Proposition de projet de loi pour revenir à la (première) Banque des États-Unis

Par Michael Kirsch, LPAC
Texte complet en anglais

Dans l’histoire des États-Unis, ce n’est qu’au cours de brèves périodes que l’État central a pu s’employer à créer une économie tenant compte des contraintes du temps de la croissance et harmonisant l’économie physique avec le système financier, créant ainsi les conditions pour que le processus de construction de la nation soit guidé par l’intention de la productivité future. C’est seulement lors de ces brèves périodes, de 1789 à 1801, de 1823 à 1830, de 1861 à 1869, de 1897 à 1901, où l’économie opérait sous la direction d’un système de crédit productif public, que l’économie des États-Unis a été dirigée conformément à l’esprit de la Constitution.

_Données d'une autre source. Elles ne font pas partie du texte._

(** * The streaming generate node *)

(** X18.  The streaming generate node never counts a step and never sets the
    error field.  When the stream of the model completes it stores the joined
    increments as the answer; when the stream fails, the exception leaves the
    node as it is and the state is untouched, the increments received being
    dropped.  So after an empty stream [decide_node] asks for generation
    again, on a state whose step count has not moved. *)
Theorem stream_generate_node_contract
    (llm : collaborators) (template : prompt_template)
    (t : trace) (state : AgentState) :
  let r := stream_generate_node llm template t state in
  let state' := fst (fst r) in
  step_count state' = step_count state
  /\ error state' = error state
  /\ (snd (fst r) <> None -> state' = state)
  /\ (forall doc docs prompt chunks,
        retrieved_docs state = Some (doc :: docs) ->
        template (plain_context (doc :: docs)) (question state) = Ok prompt ->
        stream_generate llm t prompt = (chunks, None) ->
        snd (fst r) = None /\ state' = set_answer (Some (PyStr.concat_all chunks)) state)
  /\ (forall doc docs prompt chunks e,
        retrieved_docs state = Some (doc :: docs) ->
        template (plain_context (doc :: docs)) (question state) = Ok prompt ->
        stream_generate llm t prompt = (chunks, Some e) ->
        snd (fst r) = Some e /\ state' = state)
  /\ (forall doc docs prompt,
        retrieved_docs state = Some (doc :: docs) ->
        template (plain_context (doc :: docs)) (question state) = Ok prompt ->
        stream_generate llm t prompt = ([], None) ->
        decide_node state = Generate ->
        decide_node state' = Generate
        /\ get_step_count state' = get_step_count state).
Proof.
  intros r state'. subst state' r. unfold stream_generate_node.
  destruct (retrieved_docs state) as [[|doc docs] |] eqn:Hdocs;
    try (simpl; split; [reflexivity |]; split; [reflexivity |];
         split; [congruence |]; repeat split; discriminate).
  destruct (template (plain_context (doc :: docs)) (question state))
    as [prompt | e] eqn:Hprompt.
  - destruct (stream_generate llm t prompt) as [chunks [e |]] eqn:Hstream; simpl.
    + split; [reflexivity |]. split; [reflexivity |]. split; [reflexivity |].
      split; [| split].
      * intros doc' docs' prompt' chunks' [= <- <-] Hp Hs. congruence.
      * intros doc' docs' prompt' chunks' e' [= <- <-] Hp Hs.
        assert (prompt' = prompt) by congruence. subst prompt'.
        rewrite Hstream in Hs. injection Hs as _ <-. auto.
      * intros doc' docs' prompt' [= <- <-] Hp Hs. congruence.
    + split; [reflexivity |]. split; [reflexivity |]. split; [congruence |].
      split; [| split].
      * intros doc' docs' prompt' chunks' [= <- <-] Hp Hs.
        assert (prompt' = prompt) by congruence. subst prompt'.
        rewrite Hstream in Hs. injection Hs as <-. auto.
      * intros doc' docs' prompt' chunks' e' [= <- <-] Hp Hs. congruence.
      * intros doc' docs' prompt' [= <- <-] Hp Hs Hdecide.
        assert (prompt' = prompt) by congruence. subst prompt'.
        rewrite Hstream in Hs. injection Hs as ->.
        split; [| reflexivity].
        revert Hdecide. unfold decide_node, docs_truthy. state_simpl.
        fold (get_step_count state). fold (get_max_steps state).
        destruct (get_step_count state >=? get_max_steps state)%Z; [discriminate |].
        destruct (PyStr.opt_truthy (answer state)); [discriminate |].
        simpl. auto.
  - simpl. split; [reflexivity |]. split; [reflexivity |]. split; [reflexivity |].
    repeat split; intros; congruence.
Qed.

(** * Variants of the decide node *)

(** X19.  The quality-based decide node ends the turn in two cases only: the
    step budget is used up, or there is an answer whose confidence is above
    0.8.  An answer whose confidence lies between 0.6 and 0.8 is neither
    accepted nor sent to refinement: the decision is then taken on the
    retrieval alone, and over documents scored 0.7 or more it is to generate
    again. *)
Theorem quality_based_end (state : TrackedState) :
  let s := agent state in
  let confidence :=
    match confidence_score s with
    | Some x => x
    | None => 0%Q
    end in
  (quality_based_decide_node state = "end" <->
     (get_step_count s >= get_max_steps s)%Z
     \/ (PyStr.opt_truthy (answer s) = true /\ (0.8 < confidence)%Q))
  /\ ((get_step_count s < get_max_steps s)%Z ->
      PyStr.opt_truthy (answer s) = true ->
      (0.6 <= confidence <= 0.8)%Q ->
      docs_truthy s = true ->
      (0.7 <= get_retrieval_score 0%Q s)%Q ->
      quality_based_decide_node state = "generate").
Proof.
  intros s confidence. unfold quality_based_decide_node. fold s. fold confidence.
  destruct (get_step_count s >=? get_max_steps s)%Z eqn:Hge.
  - rewrite Z.geb_leb in Hge. apply Z.leb_le in Hge.
    split; [split; [intros _; left; lia | reflexivity] | intros; lia].
  - rewrite Z.geb_leb in Hge. apply Z.leb_gt in Hge.
    destruct (PyStr.opt_truthy (answer s)) eqn:Ha; simpl.
    + destruct (PyNum.ltb 0.8 confidence) eqn:Hhigh.
      * apply ltb_true_lt in Hhigh.
        split; [split; [intros _; right; auto | reflexivity] |].
        intros _ _ [_ Hle]. lra.
      * apply ltb_false_le in Hhigh.
        destruct (PyNum.ltb confidence 0.6) eqn:Hlow.
        -- apply ltb_true_lt in Hlow.
           split; [split; [discriminate | intros [H | [_ H]]; [lia | lra]] |].
           intros _ _ [Hlo _]. lra.
        -- split.
           ++ split; [| intros [H | [_ H]]; [lia | lra]].
              destruct (negb (docs_truthy s)); [discriminate |].
              destruct (PyNum.ltb (get_retrieval_score 0 s) 0.5);
                [destruct (_ <? 2)%Z; discriminate |].
              destruct (PyNum.ltb (get_retrieval_score 0 s) 0.7); discriminate.
           ++ intros _ _ _ Hdocs Hscore. rewrite Hdocs. simpl.
              destruct (PyNum.ltb (get_retrieval_score 0 s) 0.5) eqn:H5;
                [apply ltb_true_lt in H5; lra |].
              destruct (PyNum.ltb (get_retrieval_score 0 s) 0.7) eqn:H7;
                [apply ltb_true_lt in H7; lra | reflexivity].
    + split; [| intros; discriminate].
      split; [| intros [H | [H _]]; [lia | discriminate]].
      destruct (negb (docs_truthy s)); [discriminate |].
      destruct (PyNum.ltb (get_retrieval_score 0 s) 0.5);
        [destruct (_ <? 2)%Z; discriminate |].
      destruct (PyNum.ltb (get_retrieval_score 0 s) 0.7); discriminate.
Qed.

(** ** The decide node with loop control *)

Section LoopControlFacts.

Variable a : AgentState.
Variable attempts : option Z.

Hypothesis Hbudget : (get_step_count a < get_max_steps_10 a)%Z.
Hypothesis Hopen : docs_truthy a = false \/ PyStr.opt_truthy (answer a) = false.

(** The step the node keeps asking for while the state does not change. *)
Let wanted : string := if docs_truthy a then "generate" else "retrieve".

(** On an unchanged agent state the node either breaks the loop, leaving the
    path alone, or appends the same wanted step to the path. *)
Lemma loop_control_cases (path : option (list string)) :
  let p := match path with Some p => p | None => [] end in
  loop_control_decide_node (mkTrackedState a attempts path)
  = if (3 <=? List.length p)%nat && (distinct_count (lastn 3 p) =? 1)%nat
    then ("break_loop", mkTrackedState a attempts path)
    else (wanted, mkTrackedState a attempts (Some (p ++ [wanted])%list)).
Proof.
  intros p. unfold loop_control_decide_node. simpl agent. simpl execution_path.
  simpl retrieval_attempts. fold p.
  replace (get_step_count a >=? get_max_steps_10 a)%Z with false
    by (symmetry; rewrite Z.geb_leb; apply Z.leb_gt; exact Hbudget).
  destruct ((3 <=? List.length p)%nat && (distinct_count (lastn 3 p) =? 1)%nat);
    [reflexivity |].
  subst wanted. destruct (docs_truthy a) eqn:Hdocs; simpl; [| reflexivity].
  destruct Hopen as [H | H]; [discriminate |]. rewrite H. reflexivity.
Qed.

Lemma three_wanted_is_stuck (p : list string) :
  ((3 <=? List.length (((p ++ [wanted]) ++ [wanted]) ++ [wanted]))%nat
   && (distinct_count (lastn 3 (((p ++ [wanted]) ++ [wanted]) ++ [wanted])) =? 1)%nat)
  = true.
Proof.
  rewrite <- !app_assoc. simpl app.
  replace (lastn 3 (p ++ [wanted; wanted; wanted])) with [wanted; wanted; wanted].
  - rewrite length_app. simpl List.length.
    replace (3 <=? List.length p + 3)%nat with true
      by (symmetry; apply Nat.leb_le; lia).
    subst wanted. destruct (docs_truthy a); reflexivity.
  - unfold lastn. rewrite length_app. simpl List.length.
    replace (List.length p + 3 - 3)%nat with (List.length p + 0)%nat by lia.
    rewrite skipn_app, Nat.add_0_r, skipn_all, Nat.sub_diag. reflexivity.
Qed.

(** Once the node breaks the loop it keeps doing so. *)
Lemma break_loop_is_stable (path : option (list string)) (n : nat) :
  fst (loop_control_decide_node (mkTrackedState a attempts path)) = "break_loop" ->
  ask_repeatedly n (mkTrackedState a attempts path)
  = (repeat "break_loop" n, mkTrackedState a attempts path).
Proof.
  intros Hbreak.
  assert (Hsame : loop_control_decide_node (mkTrackedState a attempts path)
                  = ("break_loop", mkTrackedState a attempts path)).
  { revert Hbreak. rewrite loop_control_cases.
    destruct (_ && _); [reflexivity |].
    subst wanted. destruct (docs_truthy a); discriminate. }
  induction n as [|n IH]; [reflexivity |].
  simpl. rewrite Hsame. simpl. rewrite IH. reflexivity.
Qed.

Lemma ask_repeatedly_S (n i : nat) (state : TrackedState) :
  nth (S i) (fst (ask_repeatedly (S n) state)) ""
  = nth i (fst (ask_repeatedly n (snd (loop_control_decide_node state)))) ""
  /\ snd (ask_repeatedly (S n) state)
     = snd (ask_repeatedly n (snd (loop_control_decide_node state))).
Proof. split; reflexivity. Qed.

Lemma stays_broken (path : option (list string)) (n i : nat) :
  fst (loop_control_decide_node (mkTrackedState a attempts path)) = "break_loop" ->
  (i < n)%nat ->
  nth i (fst (ask_repeatedly n (mkTrackedState a attempts path))) "" = "break_loop"
  /\ agent (snd (ask_repeatedly n (mkTrackedState a attempts path))) = a.
Proof.
  intros Hb Hi. rewrite (break_loop_is_stable path n Hb).
  split; [| reflexivity]. apply nth_repeat_lt. exact Hi.
Qed.

(** One more decision on the way to the break: either the node breaks now, or
    it appends the wanted step and the question moves to the next decision. *)
Lemma next_decision (path : option (list string)) (n i : nat) :
  let p := match path with Some p => p | None => [] end in
  (S i < S n)%nat ->
  (nth i (fst (ask_repeatedly n
                 (mkTrackedState a attempts (Some (p ++ [wanted])%list)))) ""
   = "break_loop"
   /\ agent (snd (ask_repeatedly n
                    (mkTrackedState a attempts (Some (p ++ [wanted])%list)))) = a) ->
  nth (S i) (fst (ask_repeatedly (S n) (mkTrackedState a attempts path))) ""
  = "break_loop"
  /\ agent (snd (ask_repeatedly (S n) (mkTrackedState a attempts path))) = a.
Proof.
  intros p Hi Hnext.
  pose proof (loop_control_cases path) as H. cbv zeta in H. fold p in H.
  destruct ((3 <=? List.length p)%nat && (distinct_count (lastn 3 p) =? 1)%nat).
  - apply stays_broken; [rewrite H; reflexivity | exact Hi].
  - destruct (ask_repeatedly_S n i (mkTrackedState a attempts path)) as [Hn Hs].
    rewrite Hn, Hs, H. exact Hnext.
Qed.

Lemma fourth_decision_breaks (path : option (list string)) :
  nth 3 (fst (ask_repeatedly 4 (mkTrackedState a attempts path))) ""
  = "break_loop"
  /\ agent (snd (ask_repeatedly 4 (mkTrackedState a attempts path))) = a.
Proof.
  apply next_decision; [lia |].
  apply next_decision; [lia |].
  apply next_decision; [lia |].
  apply stays_broken; [| lia].
  rewrite loop_control_cases. cbv zeta.
  rewrite three_wanted_is_stuck. reflexivity.
Qed.

End LoopControlFacts.

(** X20.  The decide node with loop control stops a turn that makes no
    progress.  On a state with budget left whose documents or answer are
    still missing, and which nothing changes between the decisions, the
    fourth decision in a row is ["break_loop"] whatever the execution path
    was before, and the node has changed nothing but that path. *)
Theorem loop_control_breaks_by_fourth_decision (state : TrackedState)
    (Hbudget : (get_step_count (agent state) < get_max_steps_10 (agent state))%Z)
    (Hopen : docs_truthy (agent state) = false
             \/ PyStr.opt_truthy (answer (agent state)) = false) :
  nth 3 (fst (ask_repeatedly 4 state)) "" = "break_loop"
  /\ agent (snd (ask_repeatedly 4 state)) = agent state.
Proof.
  destruct state as [a attempts path]. simpl in Hbudget, Hopen.
  apply fourth_decision_breaks; assumption.
Qed.

Lemma loop_control_breaks_by_fourth_decision_example :
  let state := mkTrackedState (create_initial_state "q" 10) None None in
  (get_step_count (agent state) < get_max_steps_10 (agent state))%Z
  /\ fst (ask_repeatedly 4 state) = ["retrieve"; "retrieve"; "retrieve"; "break_loop"]
  /\ nth 3 (fst (ask_repeatedly 4 state)) "" = "break_loop".
Proof.
  assert (Hbudget : (0 < 10)%Z) by lia.
  split; [exact Hbudget |]. split; [reflexivity |].
  destruct (loop_control_breaks_by_fourth_decision
              (mkTrackedState (create_initial_state "q" 10) None None)
              Hbudget (or_introl eq_refl)) as [Hbreak _].
  exact Hbreak.
Defined.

Le reste du temps, la politique de construction de la nation a été attaquée du dedans comme du dehors, et la politique du pays a été sabotée par le monétarisme. Quand cela n’était pas le cas, lors des périodes mentionnées, c’est le système de crédit productif public [1] qui a permis de rompre avec le monétarisme et de développer le pays de pair avec d’autres nations. C’est précisément le succès éclatant, l’efficacité du système de crédit public des États-Unis qui en a fait la cible d’attaques et de mystifications.

Le monétarisme est constamment tourné vers le passé afin de monétiser les résultats de la production passée au lieu de s’orienter vers la création de richesses nouvelles.

A l’opposé, le crédit productif public est un pari sur l’avenir. Au lieu de dépendre de la production passée, ou de richesses stockées, il crée de la richesse en établissant un lien entre l’achèvement de projets et la production de biens et de manufactures dans le futur, et la promesse d’origine. La monnaie du monétarisme est créée par la « liquidation » des biens présents, lorsqu’on les transforme en argent. Dans le système de crédit productif public, c’est la croissance elle-même qui est la monnaie, non les produits de la croissance.

Le monétarisme voit la dette comme un fardeau qui doit être éliminé immédiatement, et il en exige son paiement dans le présent, peu importe combien cela coûtera au futur ou combien du passé en sera gaspillé. Dans le cadre d’un système de crédit productif public, les dettes ne sont pas des objets en soi ; l’action qui génère de la valeur à travers le processus qui les amortit progressivement est incluse dans leur création.

Le monétarisme mesure toute valeur en termes de capital et de travail, et attribue à l’argent une valeur en soi. A l’opposé, dans un système de crédit productif public, la mesure de la valeur n’est ni le capital, ni l’argent, mais les pouvoirs créateurs de l’esprit qui augmentent la puissance productive du travail, et qui, en augmentant la production, accroissent à leur tour la valeur des biens, du travail et du capital. Ainsi, c’est la productivité qui devient la mesure de la valeur du capital. Avec des hausses de productivité, le coût de la production baisse, et la valeur de la devise augmente.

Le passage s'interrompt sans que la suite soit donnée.